I’d say what we’ve seen since the ’70s is an acknowledgment from virtually everyone that continual government ownership of entire industries is a bad thing. However, it does not follow (as the article suggests) that everyone has turned against all forms of government ownership of industries.
The new consensus, even among the mainstream libertarian types, seems to be that "temporary" government ownership of industries is "necessary" during periods of "crisis."
In the current economy, government owns car companies because of a crisis in finance that stopped people from buying cars. Government owns banks because of a banking crisis. Government owns health care because of a health care crisis. Etc.
The form of ownership has changed since the ’70s. Governments no longer sit directly on boards and direct day-to-day operations. Now, even in the most free industries, governments write regulations that control the range of corporate action and often direct profits to approved areas (for example, debt payments are ok while dividends are penalized). If things go poorly, taxpayers take the losses – often above a certain catastrophic threshold.
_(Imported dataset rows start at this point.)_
(* ===== verification/KvmSnapshots.v ===== *)
(** * The VM service: snapshots (src/src/services/kvm.rs)

    ZFS snapshots of every disk of a VM under one name, and memory images written
    by [virsh save] to the state directory. *)

From S2P Require Export KvmDevices.

Inductive VmSnapshotType := SnapDisk | SnapRam.
Record VmSnapshot := mkSnapshot {
  sp_name : str; sp_used_bytes : N; sp_description : option str; sp_created_at : str;
  sp_type : VmSnapshotType }.
Record CreateVmSnapshotRequest := mkCreateSnapshot {
  cv_name : str; cv_description : option str; cv_type : VmSnapshotType }.

(** An entry of the directory of memory images: its name, size and creation time
    if they can be read, and the description in the file beside it. *)
Record RamFile := mkRamFile {
  rf_name : str; rf_len : option N; rf_created : option str; rf_description : option str }.

(** ** Rows of [zfs list] *)

(** The snapshots so far, by name, each with the number of rows it has: the
    [BTreeMap] of the source. *)
Abbreviation ByName := (list (str * (VmSnapshot * nat))).

(** [entry(name).or_insert_with(fresh)], then [update]. *)
Fixpoint upsert (name : str) (fresh : VmSnapshot * nat) (update : VmSnapshot * nat → VmSnapshot * nat)
    (m : ByName) : ByName :=
  match m with
  | [] => [(name, update fresh)]
  | (k, v) :: m' =>
      match str_cmp name k with
      | Lt => (name, update fresh) :: m
      | Eq => (k, update v) :: m'
      | Gt => (k, v) :: upsert name fresh update m'
      end
  end.

Definition saturating_add (a b : N) : N := N.min (a + b) U64_MAX.

(** One more row of a snapshot. *)
Definition add_row (used : N) (desc : str) (e : VmSnapshot * nat) : VmSnapshot * nat :=
  let '(s, count) := e in
  let description := match sp_description s with
    | Some d => Some d
    | None => if negb (desc =s? "-") && negb (is_empty desc) then Some desc else None
    end in
  (mkSnapshot (sp_name s) (saturating_add (sp_used_bytes s) used) description (sp_created_at s) (sp_type s),
   S count).

Section rows.
(** [ts_from_unix]. *)
Context (ts_from_unix : Z → str).

Definition snapshot_row (line : str) (m : ByName) : ByName :=
  match split 9 line with
  | full :: used :: creation :: cols =>
      match parse_uint U64_MAX used, parse_i64 creation with
      | Some used, Some creation =>
          let desc := default (lit "-") (head cols) in
          match split_once (ch "@") full with
          | Some (_, tag) =>
              if starts_with CLONE_SNAPSHOT_PREFIX tag then m
              else upsert tag (mkSnapshot tag 0 None (ts_from_unix creation) SnapDisk, 0%nat)
                     (add_row used desc) m
          | None => m
          end
      | _, _ => m
      end
  | _ => m
  end.
Definition snapshot_rows (out : str) (m : ByName) : ByName :=
  foldl (λ m line, snapshot_row line m) m (lines out).
End rows.

(** The memory images of the directory listing. *)
Definition ram_snapshot (now : str) (f : RamFile) : option VmSnapshot :=
  match stem_extension (rf_name f) with
  | (stem, Some ext) =>
      if (ext =s? "save") && is_ok (ensure_safe_snapshot stem) then
        Some (mkSnapshot stem (default 0%N (rf_len f)) (rf_description f)
                (default now (rf_created f)) SnapRam)
      else None
  | _ => None
  end.

Module KvmSnapshots.
Section service.
Context `{RV : RecordStore Vm} {H : Type}.
Context (broker : bool) (exec : str → list str → Svc H (option str)).
Context (state_dir : str).
Context (write_file : str → str → Svc H unit) (remove_file : str → Svc H unit)
  (exists_ : H → str → bool) (file_len : H → str → option N) (ram_files : H → list RamFile).
(** The sidecar of a memory image: its description, time and VM. *)
Context (sidecar : str → str → str → str).
Context (ts_from_unix : Z → str).

Local Abbreviation state := (KvmService.state (RV:=RV) (H:=H)).
Local Abbreviation on_host := (KvmService.on_host (RV:=RV)).
Local Abbreviation get_stored := (KvmService.get_stored (RV:=RV) (H:=H)).
Local Abbreviation live_state := (KvmService.live_state (RV:=RV) broker exec).
Local Abbreviation virsh := (KvmService.virsh (RV:=RV) broker exec).
Local Abbreviation zfs := (KvmService.zfs (RV:=RV) broker exec).
Local Abbreviation run_optional := (KvmService.run_optional (RV:=RV) broker exec).
Local Abbreviation put_under := (KvmService.put_under (RV:=RV) (H:=H)).
Local Abbreviation is_running := (KvmDevices.is_running (RV:=RV) broker exec).
Local Abbreviation require_stopped := (KvmService.require_stopped (RV:=RV) broker exec).

Definition list_args (dataset : str) : list str :=
  lits ["list"; "-H"; "-p"; "-t"; "snapshot"; "-d"; "1"; "-o"; "name,used,creation,daygleve:description"]
  ++ [dataset].

(** The rows of every dataset; one that does not exist yet is skipped. *)
Fixpoint dataset_rows (datasets : list str) (m : ByName) : Svc state ByName :=
  match datasets with
  | [] => mret m
  | dataset :: datasets =>
      out ← attempt (run_optional "zfs" (list_args dataset));
      match out with
      | Ok (Some o) => dataset_rows datasets (snapshot_rows ts_from_unix o m)
      | Ok None => dataset_rows datasets m
      | Err e => if is_missing_dataset e then dataset_rows datasets m else fail e
      end
  end.

Definition list_snapshots (id now : str) : Svc state (list VmSnapshot) :=
  vm ← get_stored id;
  datasets ← lift (snapshot_datasets vm);
  let disk_count := length datasets in
  by_name ← dataset_rows datasets [];
  let complete := List.filter (λ e : str * (VmSnapshot * nat),
                     (0 <? disk_count)%nat && (e.2.2 =? disk_count)%nat) by_name in
  rams ← gets (λ s, omap (ram_snapshot now) (ram_files (KvmService.host s)));
  mret (sort_by (λ a b, str_cmp (sp_created_at b) (sp_created_at a))
          (map (λ e : str * (VmSnapshot * nat), e.2.1) complete ++ rams)).

Definition has_snapshot (id tag now : str) : Svc state bool :=
  snaps ← list_snapshots id now;
  mret (existsb (λ s, sp_name s =s? tag) snaps).

Definition already_exists {A} (tag : str) : Svc state A :=
  fail (conflict ("a snapshot named " ++ debug_str tag ++ " already exists")).

(** The description as a property value. *)
Definition description_value (desc : str) : str :=
  trim (map (λ c, if is_control c then 32%N else c) desc).
Definition annotate (description : option str) (targets : list str) : Svc state unit :=
  match description with
  | Some desc =>
      if is_empty (trim desc) then mret tt
      else each (λ target, ignore (zfs [lit "set"; "daygleve:description=" ++ description_value desc; target]))
             targets
  | None => mret tt
  end.

Definition create_disk_snapshot (id : str) (req : CreateVmSnapshotRequest) (now : str) :
    Svc state VmSnapshot :=
  vm ← get_stored id;
  tag ← lift (ensure_safe_snapshot (cv_name req));
  datasets ← lift (snapshot_datasets vm);
  if bool_decide (datasets = []) then fail (validation "the VM has no disks to snapshot")
  else
    taken ← has_snapshot id tag now;
    if taken : bool then already_exists tag
    else
      frozen ← (if v_guest_agent vm then is_running id else mret false : Svc state bool);
      _ ← (if frozen : bool then ignore (KvmService.fs_freeze broker exec id) else mret tt);
      let targets := map (λ d, d ++ "@" ++ tag) datasets in
      capture ← attempt (zfs ([lit "snapshot"] ++ targets));
      _ ← (if frozen : bool then ignore (KvmService.fs_thaw broker exec id) else mret tt);
      match capture with
      | Err e =>
          _ ← each (λ target, ignore (zfs [lit "destroy"; target])) targets;
          if is_already_exists e then already_exists tag else fail e
      | Ok _ =>
          _ ← annotate (cv_description req) targets;
          snaps ← list_snapshots id now;
          lift (ok_or (internal "snapshot created but could not be read back")
                  (List.find (λ s, sp_name s =s? tag) snaps))
      end.

(** [state_dir/ram-snapshots/<tag>.save]: the VM is not part of the name. *)
Definition ram_snapshot_path (tag : str) : ApiResult str :=
  _ ← ensure_safe_id tag;
  Ok (state_dir ++ "/ram-snapshots/" ++ tag ++ ".save").
Definition json_of (tag : str) : str := state_dir ++ "/ram-snapshots/" ++ tag ++ ".json".

Definition create_ram_snapshot (id : str) (req : CreateVmSnapshotRequest) (now : str) :
    Svc state VmSnapshot :=
  vm ← get_stored id;
  tag ← lift (ensure_safe_snapshot (cv_name req));
  running ← is_running id;
  if negb running then fail (conflict "a RAM-state snapshot requires the VM to be running")
  else
    taken ← has_snapshot id tag now;
    if taken : bool then already_exists tag
    else
      path ← lift (ram_snapshot_path tag);
      _ ← on_error (_ ← virsh [lit "save"; id; path]; mret tt) (ignore (on_host (remove_file path)));
      _ ← (match cv_description req with
           | Some desc => if is_empty (trim desc) then mret tt
                          else ignore (on_host (write_file (json_of tag) (sidecar (trim desc) now (v_id vm))))
           | None => mret tt
           end);
      stored ← get_stored id;
      live ← live_state id;
      _ ← put_under id (set_updated_at (Some now) (set_state (default Stopped live) stored));
      size ← gets (λ s, default 0%N (file_len (KvmService.host s) path));
      mret (mkSnapshot tag size (cv_description req) now SnapRam).

Definition create_snapshot (id : str) (req : CreateVmSnapshotRequest) (now : str) : Svc state VmSnapshot :=
  match cv_type req with
  | SnapRam => create_ram_snapshot id req now
  | SnapDisk => create_disk_snapshot id req now
  end.

Definition restore_ram_snapshot (id name now : str) : Svc state Vm :=
  vm ← get_stored id;
  tag ← lift (ensure_safe_snapshot name);
  path ← lift (ram_snapshot_path tag);
  present ← gets (λ s, exists_ (KvmService.host s) path);
  if negb present then fail (not_found ("no RAM-state snapshot named " ++ debug_str tag))
  else
    _ ← virsh [lit "restore"; path];
    live ← live_state id;
    let vm := set_updated_at (Some now) (set_state (default Running live) vm) in
    _ ← put_under id vm;
    mret vm.

(** Whether [dataset@tag] exists on every one of the datasets. *)
Fixpoint on_all_disks (datasets : list str) (tag : str) : Svc state bool :=
  match datasets with
  | [] => mret true
  | dataset :: datasets =>
      out ← attempt (run_optional "zfs"
              (lits ["list"; "-H"; "-o"; "name"; "-t"; "snapshot"] ++ [dataset ++ "@" ++ tag]));
      match out with
      | Ok (Some o) => if is_empty (trim o) then mret false else on_all_disks datasets tag
      | Ok None => fail (hypervisor "zfs is not installed; cannot manage snapshots")
      | Err e => if is_missing_dataset e then mret false else fail e
      end
  end.
Definition snapshot_on_all_disks (datasets : list str) (tag : str) : Svc state bool :=
  match datasets with [] => mret false | _ => on_all_disks datasets tag end.

Definition no_snapshot {A} (tag : str) : Svc state A :=
  fail (not_found ("no snapshot named " ++ debug_str tag)).

Definition rollback_snapshot (id name : str) : Svc state unit :=
  vm ← get_stored id;
  tag ← lift (ensure_safe_snapshot name);
  _ ← require_stopped vm "rolling back a snapshot";
  datasets ← lift (snapshot_datasets vm);
  complete ← snapshot_on_all_disks datasets tag;
  if negb complete then no_snapshot tag
  else each (λ dataset, zfs [lit "rollback"; lit "-r"; dataset ++ "@" ++ tag]) datasets.

Definition delete_snapshot (id name : str) : Svc state unit :=
  vm ← get_stored id;
  tag ← lift (ensure_safe_snapshot name);
  ram_path ← lift (ram_snapshot_path tag);
  present ← gets (λ s, exists_ (KvmService.host s) ram_path);
  if present : bool then
    _ ← on_host (remove_file ram_path);
    ignore (on_host (remove_file (json_of tag)))
  else
    datasets ← lift (snapshot_datasets vm);
    complete ← snapshot_on_all_disks datasets tag;
    if negb complete then no_snapshot tag
    else each (λ dataset, zfs [lit "destroy"; dataset ++ "@" ++ tag]) datasets.
End service.
End KvmSnapshots.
Perhaps I’m just feeling like a contrarian today, but I think the new status quo is worse than the ’70s status quo. There was something much more honest about socialized gains and losses and overt ownership. The new system which allows governments to directly own corporations in periods of "crisis" (often as defined and as created by government) but to control corporations’ ranges of action during all periods and which socializes only losses seems much more dishonest and shady.
Maybe I’m wrong and this is progress, however I don’t see how any honest libertarian can consider it as such. I actually consider this new status quo a major defeat for libertarians. How could they not have prevailed after the despair of the ’70s? Somehow they managed not to.